Hadrosaur makes it easy to track the completion status, errors, and logs of large amounts of resources (files, metadata, analytics, database imports, etc.).

You simply define your resource as a decorated Python function that can create files and save metadata using an identifier in a certain namespace. Later on, you can quickly fetch the status and results of previously computed resources.

This library uses a combination of LevelDB and the file system to track the state of your tasks.

Quick usage tutorial

Install

pip install hadrosaur

Define a resource collection

Import the lib and initialize a project using a base directory. Files, metadata, and logs will all get stored under this directory.

from hadrosaur import Project

proj = Project('./base_directory')

Define a collection using a decorator around a function. This function's job is to generate a single resource for the collection given a unique ID and some arguments.
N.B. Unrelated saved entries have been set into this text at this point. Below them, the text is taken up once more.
Lemma optional_group_filled_witness :
  simple (map Lit ("/a/" : str) ++ [Param "b"]) = true
  /\ simple [Lit "/"; Param "c"] = true
  /\ fst (parse (Some ("/a/:b(/:c)/" : str)) (ArrayArgs [VString "x"]) (mkRegexps 0 0 3 0 0))
     = Ok ("/a/x" : str)
  /\ fst (parse (Some ("/a/:b(/:c)/" : str)) (ArrayArgs [VString "x"; VNumber 7])
            (mkRegexps 0 0 3 0 0))
     = Ok ("/a/x/7" : str).
Proof.
  assert (LT : forall c, In c (pattern_of [Lit "/"%char; Param "c"]) ->
                         is_line_terminator c = false).
  { intros c H. repeat (destruct H as [<-|H]; [reflexivity|]). destruct H. }
  split; [reflexivity|]. split; [reflexivity|]. split.
  - refine (proj1 (optional_group_filled (map Lit ("/a/" : str) ++ [Param "b"])
                     [Lit "/"%char; Param "c"] [Lit "/"%char] [VString "x"]
                     (mkRegexps 0 0 3 0 0) eq_refl eq_refl eq_refl
                     ltac:(discriminate) eq_refl LT ltac:(discriminate) _) eq_refl).
    repeat constructor; discriminate.
  - refine (proj2 (optional_group_filled (map Lit ("/a/" : str) ++ [Param "b"])
                     [Lit "/"%char; Param "c"] [Lit "/"%char] [VString "x"; VNumber 7]
                     (mkRegexps 0 0 3 0 0) eq_refl eq_refl eq_refl
                     ltac:(discriminate) eq_refl LT ltac:(discriminate) _) eq_refl).
    repeat constructor; discriminate.
Defined.

(** ** [regex] and [test] on a pattern with an optional group *)

Lemma pattern_of_app (a b : list segment) :
  pattern_of (a ++ b) = pattern_of a ++ pattern_of b.
Proof. unfold pattern_of. apply flat_map_app. Qed.

Lemma grouped_pattern (A B C : list segment) :
  pattern_of (grouped A B C)
  = pattern_of A ++ "("%char :: pattern_of B ++ ")"%char :: pattern_of C.
Proof.
  unfold grouped. rewrite pattern_of_app.
  change (Lit "("%char :: B ++ Lit ")"%char :: C)
    with ([Lit "("%char] ++ B ++ [Lit ")"%char] ++ C).
  now rewrite !pattern_of_app.
Qed.

Lemma escape_step_app (a b : str) : escape_step (a ++ b) = escape_step a ++ escape_step b.
Proof. rewrite !escape_step_chars. apply flat_map_app. Qed.

Lemma escape_step_grouped (A B C : list segment) :
  simple A = true -> simple B = true -> simple C = true ->
  escape_step (pattern_of (grouped A B C))
  = escaped_of A ++ "("%char :: escaped_of B ++ ")"%char :: escaped_of C.
Proof.
  intros HA HB HC. rewrite grouped_pattern.
  change (pattern_of A ++ "("%char :: pattern_of B ++ ")"%char :: pattern_of C)
    with (pattern_of A ++ ["("%char] ++ pattern_of B ++ [")"%char] ++ pattern_of C).
  rewrite !escape_step_app.
  now rewrite (escape_step_pattern A HA), (escape_step_pattern B HB),
    (escape_step_pattern C HC).
Qed.

(** The characters of the escaped pattern: a backslash or a character of
    the pattern. *)
Lemma escaped_of_sources (segs : list segment) (c : ascii) :
  In c (escaped_of segs) -> c = "\"%char \/ In c (pattern_of segs).
Proof.
  induction segs as [|[d|w] r IH]; intros H; [destruct H| |].
  - unfold escaped_of in H. cbn [flat_map] in H. apply in_app_or in H.
    change (pattern_of (Lit d :: r)) with (d :: pattern_of r).
    destruct H as [H|H].
    + unfold lit_source in H. destruct (is_escape d).
      * destruct H as [<-|[<-|[]]]; [now left|right; now left].
      * destruct H as [<-|[]]. right. now left.
    + destruct (IH H) as [X|X]; [now left|right; now right].
  - unfold escaped_of in H. cbn [flat_map] in H. apply in_app_or in H.
    change (pattern_of (Param w :: r)) with ((":"%char :: w) ++ pattern_of r).
    destruct H as [H|H].
    + right. apply in_or_app. now left.
    + destruct (IH H) as [X|X]; [now left|right; apply in_or_app; now right].
Qed.

Lemma pattern_chars (segs : list segment) (c : ascii) :
  simple segs = true -> In c (pattern_of segs) -> literal_ok c = true.
Proof.
  intros Hs H. rewrite <- fill_nil in H.
  now apply (fill_chars segs Hs [] (Forall_nil _)).
Qed.

Lemma escaped_group_body (B : list segment) :
  simple B = true ->
  (forall c, In c (pattern_of B) -> is_line_terminator c = false) ->
  group_body (escaped_of B).
Proof.
  intros HB LT. split.
  - intros H. apply escaped_of_sources in H. destruct H as [H|H]; [discriminate|].
    apply (pattern_chars B _ HB) in H. discriminate.
  - intros c H. apply escaped_of_sources in H. destruct H as [->|H]; [reflexivity|].
    now apply LT.
Qed.

Lemma optional_step_grouped (A B C : list segment) :
  simple A = true -> simple B = true -> simple C = true ->
  (forall c, In c (pattern_of B) -> is_line_terminator c = false) ->
  optional_step (escaped_of A ++ "("%char :: escaped_of B ++ ")"%char :: escaped_of C)
  = escaped_of A ++ "(?:" ++ escaped_of B ++ ")?" ++ escaped_of C.
Proof.
  intros HA HB HC LT.
  assert (N : forall segs, simple segs = true -> ~ In "("%char (escaped_of segs)).
  { intros segs Hs H. now destruct (escaped_of_chars segs _ Hs H). }
  rewrite optional_step_before by (now apply N).
  change ("("%char :: escaped_of B ++ ")"%char :: escaped_of C)
    with ("(" ++ escaped_of B ++ ")" ++ escaped_of C).
  rewrite (optional_step_group (escaped_of B) (escaped_of C)
             (escaped_group_body B HB LT)).
  do 4 f_equal. unfold optional_step. apply replace_all_match_free, optional_free.
  intros c H. now destruct (escaped_of_chars C c HC H).
Qed.

(** The third step over the escaped pattern followed by a text. *)
Lemma named_step_escaped_app (segs : list segment) (rest : str) :
  simple segs = true -> starts_nonword rest = true ->
  named_step (escaped_of segs ++ rest) = source_of segs ++ named_step rest.
Proof.
  intros Hs R. induction segs as [|[c|w] r IH]; [reflexivity| |].
  - apply simple_cons_lit in Hs. destruct Hs as (C & Q & P & _ & Hs).
    assert (O : Ascii.eqb "(" c = false).
    { unfold is_paren in P. apply orb_false_iff in P. now rewrite Ascii.eqb_sym. }
    unfold escaped_of, source_of. cbn [flat_map seg_source].
    fold (escaped_of r) (source_of r). rewrite <- !app_assoc, <- (IH Hs).
    unfold lit_source, named_step. destruct (is_escape c).
    + cbn [app]. rewrite replace_all_cons, m_NAMED_PARAM_other by reflexivity.
      now rewrite replace_all_cons, m_NAMED_PARAM_other.
    + cbn [app]. now rewrite replace_all_cons, m_NAMED_PARAM_other.
  - apply simple_cons_param in Hs. destruct Hs as (W1 & W2 & P & Hs).
    unfold escaped_of, source_of. cbn [flat_map seg_source].
    fold (escaped_of r) (source_of r). rewrite <- !app_assoc, <- (IH Hs).
    apply (named_step_plain w (escaped_of r ++ rest) W1 W2).
    apply starts_nonword_app; [now apply escaped_of_nonword|exact R].
Qed.

Lemma span_word_nonword (t : str) : starts_nonword t = true -> fst (span_word t) = [].
Proof.
  destruct t as [|c t]; [reflexivity|]. simpl. intros H.
  apply negb_true_iff in H. now rewrite H.
Qed.

(** The opening of a non-capturing group before a text that begins with no
    word character. *)
Lemma named_step_opening (t : str) :
  starts_nonword t = true -> named_step ("(?:" ++ t) = "(?:" ++ named_step t.
Proof.
  intros T. unfold named_step.
  change ("(?:" ++ t) with ("("%char :: "?"%char :: ":"%char :: t).
  assert (E1 : m_NAMED_PARAM ("("%char :: "?"%char :: ":"%char :: t) = None).
  { unfold m_NAMED_PARAM. change (isPrefix "(?" ("("%char :: "?"%char :: ":"%char :: t))
      with true. cbn [skipn]. unfold m_colon_word.
    change (Ascii.eqb ":" ":") with true. change (Ascii.eqb "(" ":") with false.
    cbv iota. now rewrite (span_word_nonword t T). }
  assert (E3 : m_NAMED_PARAM (":"%char :: t) = None).
  { unfold m_NAMED_PARAM. change (isPrefix "(?" (":"%char :: t)) with false.
    unfold m_colon_word. change (Ascii.eqb ":" ":") with true.
    cbv iota. now rewrite (span_word_nonword t T). }
  rewrite replace_all_cons, E1.
  rewrite replace_all_cons, m_NAMED_PARAM_other by reflexivity.
  now rewrite replace_all_cons, E3.
Qed.

(** The third step inside the group: the word characters that follow
    [(?:] belong to the match that keeps the opening as it is. *)
Lemma named_step_group (B : list segment) (rest : str) :
  simple B = true -> starts_nonword rest = true ->
  forall w, forallb is_word w = true ->
    named_step ("(?:" ++ w ++ escaped_of B ++ rest)
    = "(?:" ++ w ++ source_of B ++ named_step rest.
Proof.
  intros HB R. induction B as [|[c|w1] r IH]; intros w W.
  - cbn [escaped_of source_of flat_map app]. destruct w as [|d w].
    + now apply named_step_opening.
    + apply named_step_guarded; [discriminate|exact W|exact R].
  - pose proof HB as HB'. apply simple_cons_lit in HB'. destruct HB' as (_ & _ & _ & _ & Hr).
    destruct (is_word c) eqn:Wc.
    + unfold escaped_of, source_of. cbn [flat_map seg_source].
      fold (escaped_of r) (source_of r). unfold lit_source.
      rewrite (word_not_escape c Wc).
      specialize (IH Hr (w ++ [c])). rewrite forallb_app, W in IH. cbn [forallb] in IH.
      rewrite Wc in IH. specialize (IH eq_refl).
      rewrite <- !app_assoc in IH. cbn [app] in *. exact IH.
    + assert (T : starts_nonword (escaped_of (Lit c :: r) ++ rest) = true).
      { unfold escaped_of. cbn [flat_map]. unfold lit_source.
        destruct (is_escape c); [reflexivity|]. cbn [app starts_nonword]. now rewrite Wc. }
      rewrite <- (named_step_escaped_app (Lit c :: r) rest HB R).
      destruct w as [|d w].
      * now apply named_step_opening.
      * apply named_step_guarded; [discriminate|exact W|exact T].
  - assert (T : starts_nonword (escaped_of (Param w1 :: r) ++ rest) = true) by reflexivity.
    rewrite <- (named_step_escaped_app (Param w1 :: r) rest HB R).
    destruct w as [|d w].
    + now apply named_step_opening.
    + apply named_step_guarded; [discriminate|exact W|exact T].
Qed.

(** The source of the regular expression for [A(B)C]. *)
Definition grouped_source (A B C : list segment) : str :=
  source_of A ++ "(?:" ++ source_of B ++ ")?" ++ source_of C.

Lemma named_step_grouped (A B C : list segment) :
  simple A = true -> simple B = true -> simple C = true ->
  named_step (escaped_of A ++ "(?:" ++ escaped_of B ++ ")?" ++ escaped_of C)
  = grouped_source A B C.
Proof.
  intros HA HB HC. unfold grouped_source.
  rewrite (named_step_escaped_app A ("(?:" ++ escaped_of B ++ ")?" ++ escaped_of C)
             HA eq_refl). f_equal.
  assert (X : named_step (")?" ++ escaped_of C) = ")?" ++ source_of C).
  { unfold named_step at 1. change (")?" ++ escaped_of C)
      with (")"%char :: "?"%char :: escaped_of C).
    rewrite replace_all_cons, m_NAMED_PARAM_other by reflexivity.
    rewrite replace_all_cons, m_NAMED_PARAM_other by reflexivity.
    fold (named_step (escaped_of C)). now rewrite (named_step_escaped C HC). }
  rewrite <- X.
  exact (named_step_group B (")?" ++ escaped_of C) HB eq_refl [] eq_refl).
Qed.

Lemma routeToRegex_grouped (A B C : list segment) (st : regexps) :
  simple A = true -> simple B = true -> simple C = true ->
  (forall c, In c (pattern_of B) -> is_line_terminator c = false) ->
  fst (routeToRegex (pattern_of (grouped A B C)) st)
  = "^" ++ grouped_source A B C ++ query_capture ++ "$".
Proof.
  intros HA HB HC LT.
  rewrite routeToRegex_steps, (escape_step_grouped A B C HA HB HC).
  rewrite (optional_step_grouped A B C HA HB HC LT).
  rewrite (named_step_grouped A B C HA HB HC).
  unfold splat_step. rewrite replace_all_match_free; [reflexivity|].
  apply splat_free. unfold grouped_source. intros H.
  apply in_app_or in H. destruct H as [H|H].
  - apply (source_of_chars A _ HA) in H. discriminate.
  - apply in_app_or in H. destruct H as [H|H].
    + repeat (destruct H as [H|H]; [discriminate|]). destruct H.
    + apply in_app_or in H. destruct H as [H|H].
      * apply (source_of_chars B _ HB) in H. discriminate.
      * apply in_app_or in H. destruct H as [H|H].
        -- repeat (destruct H as [H|H]; [discriminate|]). destruct H.
        -- apply (source_of_chars C _ HC) in H. discriminate.
Qed.

(** The regular expression of the group and of the whole pattern. *)
Definition group_regexp (B : list segment) : regexp :=
  ROpt (atoms_seq B REmpty).

Definition grouped_regexp (A B C : list segment) : regexp :=
  RSeq (RSeq (atoms_seq C (RSeq (atoms_seq A (RSeq REmpty RBegin)) (group_regexp B)))
          users_query) REnd.

Lemma compile_segs_enough (segs : list segment) (fuel : nat) (rest : str)
    (alt : option regexp) (seq : regexp) :
  simple segs = true -> atom_head rest = true -> length segs + 2 <= fuel ->
  compile_from fuel (source_of segs ++ rest) alt seq
  = compile_from (fuel - length segs) rest alt (atoms_seq segs seq).
Proof.
  intros Hs H L.
  replace fuel with (S (S (length segs + (fuel - length segs - 2)))) at 1 by lia.
  rewrite (compile_segs segs Hs _ rest alt seq H). f_equal. lia.
Qed.

Lemma lazy_mark_none (s : str) : atom_head s = true -> lazy_mark s = s.
Proof.
  destruct s as [|c s]; [reflexivity|]. unfold atom_head, lazy_mark.
  cbn [existsb list_ascii_of_string]. intros H. apply negb_true_iff in H.
  apply orb_false_iff in H. destruct H as [_ H].
  apply orb_false_iff in H. destruct H as [_ H].
  apply orb_false_iff in H. destruct H as [H _]. now rewrite H.
Qed.

Lemma compile_group (B : list segment) (fuel : nat) (rest : str)
    (alt : option regexp) (seq : regexp) :
  simple B = true -> atom_head rest = true -> length B + 3 <= fuel ->
  compile_from fuel ("(?:" ++ source_of B ++ ")?" ++ rest) alt seq
  = compile_from (fuel - 1) rest alt (RSeq seq (group_regexp B)).
Proof.
  intros HB H L. destruct fuel as [|F]; [lia|].
  replace (S F - 1) with F by lia.
  change (compile_from (S F) ("(?:" ++ source_of B ++ ")?" ++ rest) alt seq)
    with (match compile_from F (source_of B ++ ")?" ++ rest) None REmpty with
          | Some (r, d :: t') =>
              if Ascii.eqb d ")"
              then compile_from F (snd (quantified r t')) alt
                     (RSeq seq (fst (quantified r t')))
              else None
          | _ => None
          end).
  rewrite (compile_segs_enough B F (")?" ++ rest) None REmpty HB eq_refl)
    by lia.
  destruct (F - length B) as [|k] eqn:E; [lia|].
  change (compile_from (S k) (")?" ++ rest) None (atoms_seq B REmpty))
    with (Some (atoms_seq B REmpty, ")?" ++ rest)).
  change (")?" ++ rest) with (")"%char :: "?"%char :: rest).
  cbv iota. change (Ascii.eqb ")" ")") with true. cbv iota.
  change (quantified (atoms_seq B REmpty) ("?"%char :: rest))
    with (ROpt (atoms_seq B REmpty), lazy_mark rest).
  cbn [fst snd]. now rewrite (lazy_mark_none rest H).
Qed.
The collection should have a unique name, and its function must take these params:

  • ident — an identifier (unique across the collection) for each computed resource
  • args — a dictionary of optional arguments
  • ctx — a Context object which holds some extra data you may find useful during computation:
    • ctx.subdir - the path of a directory in which you can store files for this resource
    • ctx.logger - a special Python logging instance that will write to a rotating log file stored in the resource directory, with some nice default formatting
@proj.resource('collection_name')
def compute_resource(ident, args, ctx):
  ctx.logger.info("Starting up")
  # Run some things...
  # Maybe save stuff into ctx.subdir...
  time.sleep(1)
  # Return any JSON-serializable data for the resource, such as metadata, run results, filepaths, etc.
  return {'ts': time.time()}

Fetch a resource

Use the proj.fetch(collection_name, ident) method to compute and cache resources in a collection.

Keyword arguments:

  • args -- an optional dict of extra arguments for the resource compute function
  • recompute -- force the resource to be re-computed, even if it has already been computed

What happens when you fetch a resource:

  • If the resource has not yet been computed, the collection's compute function will be run.
  • If the resource was already computed in the past, then the saved results will get returned instantly (unless recompute=True has been set in the keyword arguments).
  • If an error is thrown in the function, logs will be saved and the status will be updated
>> proj.fetch('collection_name', 'uniq_ident123', optional_args)
<Resource>

The resource object has the following properties:

  • resource.result: any JSON-serializable data returned by the resource's compute function
  • resource.start_time: The unix epoch (in milliseconds) of when the resource started being computed
  • eresource.end_time: the unix epoch (in ms) of when the resource finished computing (or failed)
  • resource.status: whether the resource has been computed already ("completed"), is currently being computed ("pending"), has not yet been fetched at all ("unavailable"), or threw a Python error while running the function ("error")
  • resource.paths: A dictionary of all the filesystem paths associated with your resource, with the following keys:
    • 'base': The base directory that holds all data for the resource
    • 'error': A Python stacktrace of any error that occured while running the resource's function
    • 'log': A line-by-line log file produced by the resource's logger (ctx.logger)
    • 'status': Path to the current status ("unavailable", "completed", "pending", "error")
    • 'result': Path to a JSON file of serializable data returned by the resource's function
    • 'storage': Directory path of additional files written by the resource's function (ctx.subdir)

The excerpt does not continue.